**Saved data entries**:
(** [_truncate_history] from a state where [history] is a list object. *)
Lemma truncate_history_run (context prompt : string) (history : loc)
    (s : state) (l : list Message) :
  heap s !! history = Some l ->
  OpenAI._truncate_history this context history prompt s =
  truncate_outcome this (length (heap s))
    (mkMessage system context :: l ++ [mkMessage user prompt])
    (set_heap s ((heap s ++ [l]) ++
                 [mkMessage system context :: l ++ [mkMessage user prompt]])).
Proof.
  intros Hh. unfold OpenAI._truncate_history, bind, load, alloc.
  rewrite Hh. cbn [heap set_heap trace].
  rewrite lookup_app_r, Nat.sub_diag by lia. cbn [lookup list_lookup].
  unfold set_heap. cbn [heap trace].
  apply (truncate_loop_run l); cbn [heap].
  - rewrite lookup_app_l by (rewrite length_app; simpl; lia).
    rewrite lookup_app_r, Nat.sub_diag by lia. reflexivity.
  - rewrite lookup_app_r, Nat.sub_diag by lia. reflexivity.
  - rewrite length_app. simpl. lia.
  - lia.
Qed.
End Truncation.

(** ** What a call of [_truncate_history] does, for any counting method *)

Section TruncateSpec.
Variable this : OpenAI.self.
Variables (context prompt : string) (history : loc).
Variables (s : state) (l : list Message).
Hypothesis Hhistory : heap s !! history = Some l.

**What is required**:
Write out exactly the lines above from the line with "unfold set_heap. cbn [heap trace]." through the line with "Variable this : OpenAI.self.", both of them included, and leave out all other lines.

**Result below**:
  unfold set_heap. cbn [heap trace].
  apply (truncate_loop_run l); cbn [heap].
  - rewrite lookup_app_l by (rewrite length_app; simpl; lia).
    rewrite lookup_app_r, Nat.sub_diag by lia. reflexivity.
  - rewrite lookup_app_r, Nat.sub_diag by lia. reflexivity.
  - rewrite length_app. simpl. lia.
  - lia.
Qed.
End Truncation.

(** ** What a call of [_truncate_history] does, for any counting method *)

Section TruncateSpec.
Variable this : OpenAI.self.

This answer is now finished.